The success of PEBA’s revenue sharing has given rise to calls for an expansion of the system, and that subject will be the highlight of next month’s meetings.  Owners will be considering three different proposals for alteration and/or expansion of revenue sharing.  A proposal by new Crystal Lake owner Larry Ellison that would see a three-tiered increase in the percentage of revenue distributed amongst teams, with the first bump slated for the end of the 2013 season, has garnered the most early support.

If the percentage of shared total revenue does in fact rise, it will almost certainly come at the expense of gate revenue sharing.  Owners of clubs that enjoy strong attendance have complained bitterly about being forced to surrender 20% of their gate with visiting teams.  Those protests increased in volume when revenue sharing was first adopted in 2010.  You can be sure that successful teams enjoying strong fan support, already displeased at their “double taxation”, will balk at the idea of increasing the base revenue sharing percentage without an elimination of gate revenue sharing.  Mid-market owners currently seem split over whether they would prefer increased overall revenue sharing or an extension of the current system that would keep gate revenue sharing in place.

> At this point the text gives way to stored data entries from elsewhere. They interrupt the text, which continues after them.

(** X3.  Receipt and date together are not determined: the two are
    spliced into the description as they come, so a receipt that ends with
    the wording of the date clause makes [define_tasks] pass the very same
    arguments, and so run the very same calls, as a shorter receipt with a
    longer date. *)
Theorem define_tasks_receipt_can_carry_date_clause
    (x y z : string) (a1 a2 a3 a4 : AgentObj) :
  read_receipt_task_kwargs (TaskObj := TaskObj) (x +:+ date_clause +:+ y) z a1
  = read_receipt_task_kwargs x (y +:+ date_clause +:+ z) a1
  ∧ define_tasks new_task (x +:+ date_clause +:+ y) z (a1, a2, a3, a4)
    = define_tasks new_task x (y +:+ date_clause +:+ z) (a1, a2, a3, a4)
  ∧ x +:+ date_clause +:+ y ≠ x.
Proof.
  assert (Hk :
    read_receipt_task_kwargs (TaskObj := TaskObj) (x +:+ date_clause +:+ y) z a1
    = read_receipt_task_kwargs x (y +:+ date_clause +:+ z) a1).
  { unfold read_receipt_task_kwargs. f_equal.
    unfold date_clause. rewrite !string_app_assoc. reflexivity. }
  repeat apply conj.
  - exact Hk.
  - rewrite !define_tasks_calls. by rewrite Hk.
  - intros H. apply (f_equal String.length) in H.
    rewrite !string_length_app in H. unfold date_clause in H. simpl in H. lia.
Qed.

Also to be discussed will be the new bonus slotting system for draftees.  Remembering how out of control escalation of bonuses contributed to the demise of MLB, PEBA owners had long resisted implementing bonuses for draftees.  The Players’ Union made it clear that they would strike over the issue, however.  Owners eventually capitulated and included a slotting system into the latest collective bargaining agreement with the Union that was signed last fall.  The system calls for baseline bonuses to be awarded to draftees based on their draft position, with no cap placed on maximum awards.  Now it will be up to owners to police themselves as they prepare for the first round of amateur draftee negotiations this June.  Ground rules for these negotiations will be laid out during the meetings.

In addition to these weighty issues, there will be a number of other topics covered in Asheville next month.  These include:

  • Ticket prices: Strong fan interest is prompting some owners to propose a league-wide increase in ticket prices.  Not all owners appear confident that their market will bear such an increase, however.
  • Personnel salaries: With the success the league has enjoyed, everyone is after a piece of the pie.  Coaches and umpires, who have seen their salaries remain stagnant while player salaries have escalated over the past six years, are demanding raises, and owners will be debating how to respond.
  • Scouting budgets: Four years ago, owners agreed to place a cap of $10M on team scouting budgets as a cost-controlling policy.  Increased revenues have teams discussing raising that cap to $15M.
  • Injury insurance: A plan put forth by Palm Springs owner Hopkins Reginald Bunner III, whose team experienced a crippling plague of injures last season, has championed a plan to form a league-wide captive insurance policy.  Teams would pay in a disproportionate sum at the start of each season (the sum to be based on relative payroll) and receive end-of-year disbursements depending on long-term injuries experienced during the season.
  • Extended waiver trades: Currently, PEBA teams have one month after the passing of the trade deadline to make waiver deals, after which time trading is prohibited until the conclusion of the playoffs.  It has been proposed that teams be allowed to consummate waiver trades from the start of August through the playoffs.
  • Transfer of Japanese nationals to the LRS: One of the less talked-about but more intriguing proposals that will be before the owners is the PEBA to LRS transfer system.  Not quite a reverse posting system, the PEBA to LRS transfer would allow PEBA teams to sell the contracts of Japanese players to LRS teams.  There would be restrictions to the system, however.  A Japanese player would have to pass through PEBA waivers first, and there would only be a window of one week to negotiate a contract transfer after the player passes waivers.  Recently signed players and players who have come to the PEBA through posting would not be eligible for transfer, either.